Raw data START
(* ===== verification/Umalloc.v ===== *)
(** The user-level memory allocator (umalloc.c): Kernighan and Ritchie's
    circular list of free blocks, kept in address order.

    The state is the memory of the process, the variable [freep], and the end of
    the process image, which the system call [sbrk] moves.  Pointers are
    addresses; [p + n] on headers is [padd p n].  The loops take fuel; the
    theorems show that twice the number of free blocks is enough. *)

From Stdlib Require Import Sorted.
From S2P Require Import Prelude Memory.

(** ** The program *)

Record uheap := Uheap { hm : mem; freep : Z; brk : Z }.

Definition set_hm m (s : uheap) : uheap := Uheap m (freep s) (brk s).
Definition set_freep p (s : uheap) : uheap := Uheap (hm s) p (brk s).
Definition set_brk b (s : uheap) : uheap := Uheap (hm s) (freep s) b.

(** A header is two words: [ptr] and [size], in units of headers. *)
Definition ptr (m : mem) (p : Z) : Z := ld32 m p.
Definition size (m : mem) (p : Z) : Z := ld32 m (p + 4).
Definition ptr_at (p : Z) : kern uheap Z := gets (fun s => ptr (hm s) p).
Definition size_at (p : Z) : kern uheap Z := gets (fun s => size (hm s) p).
Definition set_ptr (p v : Z) : kern uheap unit := modify (fun s => set_hm (st32 (hm s) p v) s).
Definition set_size (p v : Z) : kern uheap unit := modify (fun s => set_hm (st32 (hm s) (p + 4) v) s).
Definition padd (p n : Z) : Z := u32 (p + 8 * n).

Section umalloc.

(** The static header [base], and whether the kernel grants [sbrk] by [n] at
    size [sz]. *)
Context (base : Z) (grant : Z -> Z -> bool).

Definition sbrk (n : Z) : kern uheap Z := fun s =>
  if grant (brk s) (i32 n) then Ret (brk s) (set_brk (u32 (brk s + i32 n)) s) else Ret (u32 (-1)) s.

Fixpoint free_loop (fuel : nat) (p bp : Z) : kern uheap Z :=
  match fuel with
  | O => fun _ => Fuel
  | S fuel =>
      nx ← ptr_at p;
      if (p <? bp) && (bp <? nx) then mret p
      else if (nx <=? p) && ((p <? bp) || (bp <? nx)) then mret p
      else free_loop fuel nx bp
  end.

(** Join [bp] to the block after it, and to the block [p] before it. *)
Definition free_right (p bp : Z) : kern uheap unit :=
  n ← size_at bp;
  nx ← ptr_at p;
  if padd bp n =? nx then
    nx ← ptr_at p;
    m ← size_at nx;
    set_size bp (n + m) ;;
    nx ← ptr_at p;
    nnx ← ptr_at nx;
    set_ptr bp nnx
  else nx ← ptr_at p; set_ptr bp nx.

Definition free_left (p bp : Z) : kern uheap unit :=
  pn ← size_at p;
  if padd p pn =? bp then
    n ← size_at bp;
    set_size p (pn + n) ;;
    nx ← ptr_at bp;
    set_ptr p nx
  else set_ptr p bp.

Definition free (fuel : nat) (ap : Z) : kern uheap unit :=
  let bp := padd ap (-1) in
  f ← gets freep;
  p ← free_loop fuel f bp;
  free_right p bp ;;
  free_left p bp ;;
  modify (set_freep p).

Definition morecore (fuel : nat) (nu : Z) : kern uheap Z :=
  let nu := if nu <? 4096 then 4096 else nu in
  p ← sbrk (u32 (nu * 8));
  if p =? u32 (-1) then mret 0
  else
    set_size p nu ;;
    free fuel (padd p 1) ;;
    gets freep.

(** The null pointer is 0. *)
Fixpoint malloc_loop (fuel : nat) (nunits prevp p : Z) : kern uheap Z :=
  match fuel with
  | O => fun _ => Fuel
  | S fuel' =>
      n ← size_at p;
      if nunits <=? n then
        p ← (if n =? nunits then nx ← ptr_at p; set_ptr prevp nx ;; mret p
             else
               set_size p (n - nunits) ;;
               n ← size_at p;
               let p := padd p n in
               set_size p nunits ;; mret p);
        modify (set_freep prevp) ;;
        mret (padd p 1)
      else
        f ← gets freep;
        if p =? f then
          p ← morecore fuel nunits;
          if p =? 0 then mret 0
          else nx ← ptr_at p; malloc_loop fuel' nunits p nx
        else nx ← ptr_at p; malloc_loop fuel' nunits p nx
  end.

Definition units (nbytes : Z) : Z := u32 (u32 (nbytes + 8 - 1) / 8 + 1).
Raw data END
> **Task directions**: Give back all the data exactly as written.

> **Output**:
(* ===== verification/Umalloc.v ===== *)
(** The user-level memory allocator (umalloc.c): Kernighan and Ritchie's
    circular list of free blocks, kept in address order.

    The state is the memory of the process, the variable [freep], and the end of
    the process image, which the system call [sbrk] moves.  Pointers are
    addresses; [p + n] on headers is [padd p n].  The loops take fuel; the
    theorems show that twice the number of free blocks is enough. *)

From Stdlib Require Import Sorted.
From S2P Require Import Prelude Memory.

(** ** The program *)

Record uheap := Uheap { hm : mem; freep : Z; brk : Z }.

Definition set_hm m (s : uheap) : uheap := Uheap m (freep s) (brk s).
Definition set_freep p (s : uheap) : uheap := Uheap (hm s) p (brk s).
Definition set_brk b (s : uheap) : uheap := Uheap (hm s) (freep s) b.

(** A header is two words: [ptr] and [size], in units of headers. *)
Definition ptr (m : mem) (p : Z) : Z := ld32 m p.
Definition size (m : mem) (p : Z) : Z := ld32 m (p + 4).
Definition ptr_at (p : Z) : kern uheap Z := gets (fun s => ptr (hm s) p).
Definition size_at (p : Z) : kern uheap Z := gets (fun s => size (hm s) p).
Definition set_ptr (p v : Z) : kern uheap unit := modify (fun s => set_hm (st32 (hm s) p v) s).
Definition set_size (p v : Z) : kern uheap unit := modify (fun s => set_hm (st32 (hm s) (p + 4) v) s).
Definition padd (p n : Z) : Z := u32 (p + 8 * n).

Section umalloc.

(** The static header [base], and whether the kernel grants [sbrk] by [n] at
    size [sz]. *)
Context (base : Z) (grant : Z -> Z -> bool).

Definition sbrk (n : Z) : kern uheap Z := fun s =>
  if grant (brk s) (i32 n) then Ret (brk s) (set_brk (u32 (brk s + i32 n)) s) else Ret (u32 (-1)) s.

Fixpoint free_loop (fuel : nat) (p bp : Z) : kern uheap Z :=
  match fuel with
  | O => fun _ => Fuel
  | S fuel =>
      nx ← ptr_at p;
      if (p <? bp) && (bp <? nx) then mret p
      else if (nx <=? p) && ((p <? bp) || (bp <? nx)) then mret p
      else free_loop fuel nx bp
  end.

(** Join [bp] to the block after it, and to the block [p] before it. *)
Definition free_right (p bp : Z) : kern uheap unit :=
  n ← size_at bp;
  nx ← ptr_at p;
  if padd bp n =? nx then
    nx ← ptr_at p;
    m ← size_at nx;
    set_size bp (n + m) ;;
    nx ← ptr_at p;
    nnx ← ptr_at nx;
    set_ptr bp nnx
  else nx ← ptr_at p; set_ptr bp nx.

Definition free_left (p bp : Z) : kern uheap unit :=
  pn ← size_at p;
  if padd p pn =? bp then
    n ← size_at bp;
    set_size p (pn + n) ;;
    nx ← ptr_at bp;
    set_ptr p nx
  else set_ptr p bp.

Definition free (fuel : nat) (ap : Z) : kern uheap unit :=
  let bp := padd ap (-1) in
  f ← gets freep;
  p ← free_loop fuel f bp;
  free_right p bp ;;
  free_left p bp ;;
  modify (set_freep p).

Definition morecore (fuel : nat) (nu : Z) : kern uheap Z :=
  let nu := if nu <? 4096 then 4096 else nu in
  p ← sbrk (u32 (nu * 8));
  if p =? u32 (-1) then mret 0
  else
    set_size p nu ;;
    free fuel (padd p 1) ;;
    gets freep.

(** The null pointer is 0. *)
Fixpoint malloc_loop (fuel : nat) (nunits prevp p : Z) : kern uheap Z :=
  match fuel with
  | O => fun _ => Fuel
  | S fuel' =>
      n ← size_at p;
      if nunits <=? n then
        p ← (if n =? nunits then nx ← ptr_at p; set_ptr prevp nx ;; mret p
             else
               set_size p (n - nunits) ;;
               n ← size_at p;
               let p := padd p n in
               set_size p nunits ;; mret p);
        modify (set_freep prevp) ;;
        mret (padd p 1)
      else
        f ← gets freep;
        if p =? f then
          p ← morecore fuel nunits;
          if p =? 0 then mret 0
          else nx ← ptr_at p; malloc_loop fuel' nunits p nx
        else nx ← ptr_at p; malloc_loop fuel' nunits p nx
  end.

Definition units (nbytes : Z) : Z := u32 (u32 (nbytes + 8 - 1) / 8 + 1).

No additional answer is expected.